Saved data entries:

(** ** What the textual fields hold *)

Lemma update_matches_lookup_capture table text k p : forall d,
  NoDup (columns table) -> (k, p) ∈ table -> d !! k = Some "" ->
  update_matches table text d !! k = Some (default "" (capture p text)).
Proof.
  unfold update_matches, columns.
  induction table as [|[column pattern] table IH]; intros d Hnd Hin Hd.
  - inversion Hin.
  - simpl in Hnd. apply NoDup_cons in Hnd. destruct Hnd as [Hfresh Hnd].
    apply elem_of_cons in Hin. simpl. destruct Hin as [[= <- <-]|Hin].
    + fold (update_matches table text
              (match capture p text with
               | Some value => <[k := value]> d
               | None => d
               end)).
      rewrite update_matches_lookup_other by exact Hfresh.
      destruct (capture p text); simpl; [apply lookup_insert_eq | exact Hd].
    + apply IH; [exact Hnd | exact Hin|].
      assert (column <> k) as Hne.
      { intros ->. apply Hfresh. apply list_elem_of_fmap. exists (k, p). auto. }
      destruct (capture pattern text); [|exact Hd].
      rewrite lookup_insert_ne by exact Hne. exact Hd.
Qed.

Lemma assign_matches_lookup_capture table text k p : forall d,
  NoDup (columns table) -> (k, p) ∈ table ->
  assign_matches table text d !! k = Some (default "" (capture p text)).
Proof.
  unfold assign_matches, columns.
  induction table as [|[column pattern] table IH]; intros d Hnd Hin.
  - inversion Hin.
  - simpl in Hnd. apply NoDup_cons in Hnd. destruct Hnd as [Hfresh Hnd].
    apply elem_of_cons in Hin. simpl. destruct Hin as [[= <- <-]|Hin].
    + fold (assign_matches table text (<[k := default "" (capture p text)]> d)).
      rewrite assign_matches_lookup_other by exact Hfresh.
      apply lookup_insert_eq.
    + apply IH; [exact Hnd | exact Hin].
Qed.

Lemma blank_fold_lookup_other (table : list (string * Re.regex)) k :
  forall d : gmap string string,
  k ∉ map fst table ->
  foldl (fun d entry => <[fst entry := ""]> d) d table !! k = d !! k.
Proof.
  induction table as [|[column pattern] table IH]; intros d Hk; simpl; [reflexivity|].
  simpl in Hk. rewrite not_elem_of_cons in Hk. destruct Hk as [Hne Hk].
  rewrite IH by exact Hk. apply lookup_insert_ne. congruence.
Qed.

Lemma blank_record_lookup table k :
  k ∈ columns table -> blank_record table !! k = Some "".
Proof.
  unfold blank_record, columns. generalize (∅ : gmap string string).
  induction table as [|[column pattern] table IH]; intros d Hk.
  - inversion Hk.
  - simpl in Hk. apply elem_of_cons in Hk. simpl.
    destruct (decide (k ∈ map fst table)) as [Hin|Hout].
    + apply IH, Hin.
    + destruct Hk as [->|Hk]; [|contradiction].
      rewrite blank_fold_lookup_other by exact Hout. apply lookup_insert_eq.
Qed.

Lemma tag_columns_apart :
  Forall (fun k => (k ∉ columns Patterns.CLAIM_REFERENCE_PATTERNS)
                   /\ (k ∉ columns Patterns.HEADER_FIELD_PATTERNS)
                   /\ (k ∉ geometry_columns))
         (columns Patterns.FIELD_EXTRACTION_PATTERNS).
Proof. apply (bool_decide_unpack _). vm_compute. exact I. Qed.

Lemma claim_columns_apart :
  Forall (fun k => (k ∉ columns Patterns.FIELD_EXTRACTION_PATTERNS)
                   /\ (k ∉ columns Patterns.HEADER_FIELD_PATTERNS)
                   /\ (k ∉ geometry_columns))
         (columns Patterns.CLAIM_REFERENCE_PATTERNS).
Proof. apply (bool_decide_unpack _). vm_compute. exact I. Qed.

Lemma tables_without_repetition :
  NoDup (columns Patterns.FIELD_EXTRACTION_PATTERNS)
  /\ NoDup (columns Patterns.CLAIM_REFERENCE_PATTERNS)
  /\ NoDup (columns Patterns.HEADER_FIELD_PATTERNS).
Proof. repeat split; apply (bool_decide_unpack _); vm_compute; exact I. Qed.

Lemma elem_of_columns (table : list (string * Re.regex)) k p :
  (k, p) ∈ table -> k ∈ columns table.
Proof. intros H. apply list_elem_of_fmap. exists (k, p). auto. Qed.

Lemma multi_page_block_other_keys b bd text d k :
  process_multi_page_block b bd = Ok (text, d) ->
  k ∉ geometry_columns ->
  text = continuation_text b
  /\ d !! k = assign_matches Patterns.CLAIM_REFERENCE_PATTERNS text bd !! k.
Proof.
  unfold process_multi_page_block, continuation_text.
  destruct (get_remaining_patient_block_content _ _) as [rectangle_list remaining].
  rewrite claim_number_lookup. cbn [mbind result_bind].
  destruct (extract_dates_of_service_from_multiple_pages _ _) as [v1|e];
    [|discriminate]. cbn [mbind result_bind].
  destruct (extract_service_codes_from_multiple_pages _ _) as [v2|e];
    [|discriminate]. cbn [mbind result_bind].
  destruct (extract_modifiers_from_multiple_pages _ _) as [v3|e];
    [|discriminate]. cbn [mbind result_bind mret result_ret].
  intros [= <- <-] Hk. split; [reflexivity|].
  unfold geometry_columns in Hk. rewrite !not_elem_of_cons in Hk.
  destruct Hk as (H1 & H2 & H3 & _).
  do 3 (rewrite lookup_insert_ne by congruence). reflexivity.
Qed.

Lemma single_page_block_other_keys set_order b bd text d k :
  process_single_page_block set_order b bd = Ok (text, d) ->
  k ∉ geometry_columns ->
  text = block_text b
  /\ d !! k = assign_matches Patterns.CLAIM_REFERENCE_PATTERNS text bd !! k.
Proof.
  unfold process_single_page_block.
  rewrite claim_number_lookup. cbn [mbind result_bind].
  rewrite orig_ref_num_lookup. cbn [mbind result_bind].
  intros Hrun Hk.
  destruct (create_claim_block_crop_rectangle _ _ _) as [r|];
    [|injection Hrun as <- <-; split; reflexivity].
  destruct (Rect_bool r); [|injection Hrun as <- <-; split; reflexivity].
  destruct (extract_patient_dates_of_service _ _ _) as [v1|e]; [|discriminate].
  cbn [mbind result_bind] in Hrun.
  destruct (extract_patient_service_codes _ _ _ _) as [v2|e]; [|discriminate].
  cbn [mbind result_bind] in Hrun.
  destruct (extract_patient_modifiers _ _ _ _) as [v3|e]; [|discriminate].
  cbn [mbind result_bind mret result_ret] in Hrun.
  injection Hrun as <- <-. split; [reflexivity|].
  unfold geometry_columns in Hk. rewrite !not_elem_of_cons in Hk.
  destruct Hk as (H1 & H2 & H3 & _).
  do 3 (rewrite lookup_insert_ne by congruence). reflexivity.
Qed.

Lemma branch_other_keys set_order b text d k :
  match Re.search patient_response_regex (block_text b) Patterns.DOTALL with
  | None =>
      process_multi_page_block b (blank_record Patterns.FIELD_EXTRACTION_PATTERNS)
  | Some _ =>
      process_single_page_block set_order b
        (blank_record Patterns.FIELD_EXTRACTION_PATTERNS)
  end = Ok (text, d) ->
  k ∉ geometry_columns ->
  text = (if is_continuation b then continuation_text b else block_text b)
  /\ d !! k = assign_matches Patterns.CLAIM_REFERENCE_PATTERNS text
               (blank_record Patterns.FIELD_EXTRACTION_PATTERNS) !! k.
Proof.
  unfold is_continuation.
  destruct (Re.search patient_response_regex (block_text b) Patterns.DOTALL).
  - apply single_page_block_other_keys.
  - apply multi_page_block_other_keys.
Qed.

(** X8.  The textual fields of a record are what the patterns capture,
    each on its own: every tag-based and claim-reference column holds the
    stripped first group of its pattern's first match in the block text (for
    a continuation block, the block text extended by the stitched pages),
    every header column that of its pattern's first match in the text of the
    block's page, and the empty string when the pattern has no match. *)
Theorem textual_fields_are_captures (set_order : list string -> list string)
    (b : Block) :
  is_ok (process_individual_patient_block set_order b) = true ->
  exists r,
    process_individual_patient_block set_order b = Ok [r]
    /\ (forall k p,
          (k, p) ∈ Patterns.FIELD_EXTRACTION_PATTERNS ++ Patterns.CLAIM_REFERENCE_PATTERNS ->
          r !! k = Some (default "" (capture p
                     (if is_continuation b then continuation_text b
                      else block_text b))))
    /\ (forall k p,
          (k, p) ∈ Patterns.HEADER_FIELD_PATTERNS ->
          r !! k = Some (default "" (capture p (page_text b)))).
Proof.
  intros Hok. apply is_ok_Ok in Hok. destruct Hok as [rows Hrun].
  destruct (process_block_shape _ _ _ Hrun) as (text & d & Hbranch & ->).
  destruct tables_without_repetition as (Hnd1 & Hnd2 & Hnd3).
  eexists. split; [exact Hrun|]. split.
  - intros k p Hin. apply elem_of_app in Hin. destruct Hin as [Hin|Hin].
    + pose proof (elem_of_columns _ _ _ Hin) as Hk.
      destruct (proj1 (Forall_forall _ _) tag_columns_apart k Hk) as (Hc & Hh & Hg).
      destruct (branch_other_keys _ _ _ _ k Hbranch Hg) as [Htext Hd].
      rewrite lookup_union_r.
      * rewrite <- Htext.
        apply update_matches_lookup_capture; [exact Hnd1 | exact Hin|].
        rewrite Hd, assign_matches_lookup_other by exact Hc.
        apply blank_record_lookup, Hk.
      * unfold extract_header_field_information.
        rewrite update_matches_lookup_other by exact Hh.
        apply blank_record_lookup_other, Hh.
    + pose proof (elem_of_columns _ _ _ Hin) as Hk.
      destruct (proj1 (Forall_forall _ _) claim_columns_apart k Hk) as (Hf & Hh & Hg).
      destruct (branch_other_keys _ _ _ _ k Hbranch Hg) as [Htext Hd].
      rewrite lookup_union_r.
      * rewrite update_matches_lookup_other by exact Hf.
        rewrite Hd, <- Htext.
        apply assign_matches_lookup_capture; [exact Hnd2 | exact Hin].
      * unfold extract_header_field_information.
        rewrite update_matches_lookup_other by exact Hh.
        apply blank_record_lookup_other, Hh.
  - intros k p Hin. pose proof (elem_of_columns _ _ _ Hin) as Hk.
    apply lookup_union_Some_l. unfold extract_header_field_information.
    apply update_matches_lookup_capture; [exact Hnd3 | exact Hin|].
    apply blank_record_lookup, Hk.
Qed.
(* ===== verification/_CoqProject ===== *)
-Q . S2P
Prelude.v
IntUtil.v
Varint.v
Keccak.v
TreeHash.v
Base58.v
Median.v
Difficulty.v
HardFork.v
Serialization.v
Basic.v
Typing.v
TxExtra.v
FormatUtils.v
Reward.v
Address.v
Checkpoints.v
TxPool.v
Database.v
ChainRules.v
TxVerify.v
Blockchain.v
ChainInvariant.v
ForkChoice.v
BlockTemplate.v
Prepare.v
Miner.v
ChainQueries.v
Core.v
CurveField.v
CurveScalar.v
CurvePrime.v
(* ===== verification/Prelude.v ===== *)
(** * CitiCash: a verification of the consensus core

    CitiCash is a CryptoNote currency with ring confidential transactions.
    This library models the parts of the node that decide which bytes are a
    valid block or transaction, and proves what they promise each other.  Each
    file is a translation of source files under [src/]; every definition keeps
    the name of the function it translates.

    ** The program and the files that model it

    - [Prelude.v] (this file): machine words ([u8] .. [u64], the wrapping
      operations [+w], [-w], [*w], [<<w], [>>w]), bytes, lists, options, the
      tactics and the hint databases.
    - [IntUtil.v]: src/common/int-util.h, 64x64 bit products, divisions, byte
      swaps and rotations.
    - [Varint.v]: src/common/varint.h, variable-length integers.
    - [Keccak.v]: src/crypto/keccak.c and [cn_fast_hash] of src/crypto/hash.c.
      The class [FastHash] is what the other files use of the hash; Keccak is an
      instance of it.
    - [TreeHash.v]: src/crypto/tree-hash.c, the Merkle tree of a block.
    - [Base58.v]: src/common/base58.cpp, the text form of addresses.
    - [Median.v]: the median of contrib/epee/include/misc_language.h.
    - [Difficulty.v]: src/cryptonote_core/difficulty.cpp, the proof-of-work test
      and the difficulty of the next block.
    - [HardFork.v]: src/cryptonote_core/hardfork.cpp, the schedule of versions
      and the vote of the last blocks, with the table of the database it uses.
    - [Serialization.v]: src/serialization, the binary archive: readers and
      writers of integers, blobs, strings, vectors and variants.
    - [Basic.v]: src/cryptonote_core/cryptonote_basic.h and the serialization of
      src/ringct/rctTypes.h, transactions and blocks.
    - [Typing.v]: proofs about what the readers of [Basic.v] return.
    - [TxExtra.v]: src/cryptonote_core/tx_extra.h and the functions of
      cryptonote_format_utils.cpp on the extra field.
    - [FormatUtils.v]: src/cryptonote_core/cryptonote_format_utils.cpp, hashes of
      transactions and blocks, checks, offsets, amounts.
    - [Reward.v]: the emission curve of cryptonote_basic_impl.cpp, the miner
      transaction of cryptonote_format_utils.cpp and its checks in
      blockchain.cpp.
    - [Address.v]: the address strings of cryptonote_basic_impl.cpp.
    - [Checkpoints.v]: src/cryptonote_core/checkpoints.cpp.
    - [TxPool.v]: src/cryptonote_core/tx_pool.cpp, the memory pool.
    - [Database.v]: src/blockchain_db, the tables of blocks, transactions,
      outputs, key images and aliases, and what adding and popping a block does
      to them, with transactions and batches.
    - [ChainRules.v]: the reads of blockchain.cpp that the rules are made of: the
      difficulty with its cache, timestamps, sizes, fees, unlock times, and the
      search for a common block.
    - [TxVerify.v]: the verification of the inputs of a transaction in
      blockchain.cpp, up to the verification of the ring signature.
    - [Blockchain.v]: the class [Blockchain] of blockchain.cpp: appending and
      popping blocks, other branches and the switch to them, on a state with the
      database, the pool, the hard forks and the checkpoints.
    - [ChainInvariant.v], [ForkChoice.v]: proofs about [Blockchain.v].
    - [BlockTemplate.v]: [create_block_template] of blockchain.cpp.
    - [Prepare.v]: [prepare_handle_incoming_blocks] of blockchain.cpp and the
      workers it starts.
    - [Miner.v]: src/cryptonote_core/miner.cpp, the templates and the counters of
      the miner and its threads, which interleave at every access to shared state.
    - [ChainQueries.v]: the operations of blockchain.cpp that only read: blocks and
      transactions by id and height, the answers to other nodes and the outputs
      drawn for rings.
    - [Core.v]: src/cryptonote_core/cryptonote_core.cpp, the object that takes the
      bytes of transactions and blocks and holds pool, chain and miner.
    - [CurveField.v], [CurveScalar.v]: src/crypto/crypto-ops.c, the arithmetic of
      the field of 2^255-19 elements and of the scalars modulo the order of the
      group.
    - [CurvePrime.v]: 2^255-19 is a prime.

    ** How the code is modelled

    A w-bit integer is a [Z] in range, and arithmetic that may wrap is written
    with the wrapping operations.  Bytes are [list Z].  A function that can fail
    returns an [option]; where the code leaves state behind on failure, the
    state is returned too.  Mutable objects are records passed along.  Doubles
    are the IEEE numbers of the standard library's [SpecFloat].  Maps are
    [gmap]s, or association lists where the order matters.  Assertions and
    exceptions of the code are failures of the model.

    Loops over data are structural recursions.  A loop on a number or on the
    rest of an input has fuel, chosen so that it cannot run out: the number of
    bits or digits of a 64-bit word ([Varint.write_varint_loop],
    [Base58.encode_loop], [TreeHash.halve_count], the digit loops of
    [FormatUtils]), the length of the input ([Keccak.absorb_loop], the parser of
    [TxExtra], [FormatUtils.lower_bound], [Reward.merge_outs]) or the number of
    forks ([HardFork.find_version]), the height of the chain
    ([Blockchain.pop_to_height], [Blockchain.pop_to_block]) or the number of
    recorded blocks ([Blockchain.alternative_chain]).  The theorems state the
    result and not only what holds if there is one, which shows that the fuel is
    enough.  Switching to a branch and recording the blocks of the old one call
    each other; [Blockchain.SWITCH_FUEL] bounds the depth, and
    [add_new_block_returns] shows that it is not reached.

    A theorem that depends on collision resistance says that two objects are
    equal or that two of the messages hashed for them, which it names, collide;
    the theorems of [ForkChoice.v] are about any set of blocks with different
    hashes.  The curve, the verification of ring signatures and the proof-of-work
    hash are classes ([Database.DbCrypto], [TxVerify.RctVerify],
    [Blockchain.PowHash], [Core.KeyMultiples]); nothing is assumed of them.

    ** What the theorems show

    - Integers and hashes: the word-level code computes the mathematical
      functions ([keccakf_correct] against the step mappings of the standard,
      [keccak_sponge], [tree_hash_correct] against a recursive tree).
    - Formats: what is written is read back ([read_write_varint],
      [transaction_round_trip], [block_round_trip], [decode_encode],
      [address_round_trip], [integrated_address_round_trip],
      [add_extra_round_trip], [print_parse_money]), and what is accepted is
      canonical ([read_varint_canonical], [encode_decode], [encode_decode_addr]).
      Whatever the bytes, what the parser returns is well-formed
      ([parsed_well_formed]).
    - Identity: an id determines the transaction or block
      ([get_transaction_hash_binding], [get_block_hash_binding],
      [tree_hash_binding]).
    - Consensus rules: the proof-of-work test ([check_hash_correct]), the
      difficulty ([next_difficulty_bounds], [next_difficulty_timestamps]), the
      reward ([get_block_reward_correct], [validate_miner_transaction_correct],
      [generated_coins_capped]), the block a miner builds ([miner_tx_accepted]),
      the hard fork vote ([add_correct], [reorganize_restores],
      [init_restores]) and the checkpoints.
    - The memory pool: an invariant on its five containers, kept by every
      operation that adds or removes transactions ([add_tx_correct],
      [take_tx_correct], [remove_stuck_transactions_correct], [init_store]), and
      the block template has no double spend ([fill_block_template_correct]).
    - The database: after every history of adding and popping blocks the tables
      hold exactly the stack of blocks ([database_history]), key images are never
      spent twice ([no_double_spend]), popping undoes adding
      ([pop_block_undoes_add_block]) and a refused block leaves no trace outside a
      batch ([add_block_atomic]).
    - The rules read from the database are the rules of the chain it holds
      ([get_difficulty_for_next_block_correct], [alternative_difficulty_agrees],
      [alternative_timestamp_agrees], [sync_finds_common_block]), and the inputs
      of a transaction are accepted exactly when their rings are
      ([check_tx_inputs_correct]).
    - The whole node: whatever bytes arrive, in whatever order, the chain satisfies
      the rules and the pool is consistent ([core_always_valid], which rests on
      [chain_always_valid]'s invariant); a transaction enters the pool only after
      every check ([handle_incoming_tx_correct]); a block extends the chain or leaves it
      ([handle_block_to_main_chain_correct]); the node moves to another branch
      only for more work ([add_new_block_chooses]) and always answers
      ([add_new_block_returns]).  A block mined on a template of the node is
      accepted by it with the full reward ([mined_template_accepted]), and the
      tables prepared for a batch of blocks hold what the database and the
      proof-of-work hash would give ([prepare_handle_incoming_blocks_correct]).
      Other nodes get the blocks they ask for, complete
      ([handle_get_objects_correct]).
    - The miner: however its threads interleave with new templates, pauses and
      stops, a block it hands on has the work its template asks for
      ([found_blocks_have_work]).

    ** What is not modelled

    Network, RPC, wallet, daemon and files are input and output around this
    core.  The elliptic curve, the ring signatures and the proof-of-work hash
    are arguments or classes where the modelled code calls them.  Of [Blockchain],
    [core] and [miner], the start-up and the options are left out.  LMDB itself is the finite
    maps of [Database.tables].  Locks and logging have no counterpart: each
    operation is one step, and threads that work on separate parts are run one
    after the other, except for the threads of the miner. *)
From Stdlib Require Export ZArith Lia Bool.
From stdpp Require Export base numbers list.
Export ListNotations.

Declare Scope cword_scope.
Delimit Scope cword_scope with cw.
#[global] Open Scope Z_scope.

What the task asks: In the records above, find every line with the word "only" and copy it.

Task solution:
    - [ChainQueries.v]: the operations of blockchain.cpp that only read: blocks and
    result and not only what holds if there is one, which shows that the fuel is
      [chain_always_valid]'s invariant); a transaction enters the pool only after
      only for more work ([add_new_block_chooses]) and always answers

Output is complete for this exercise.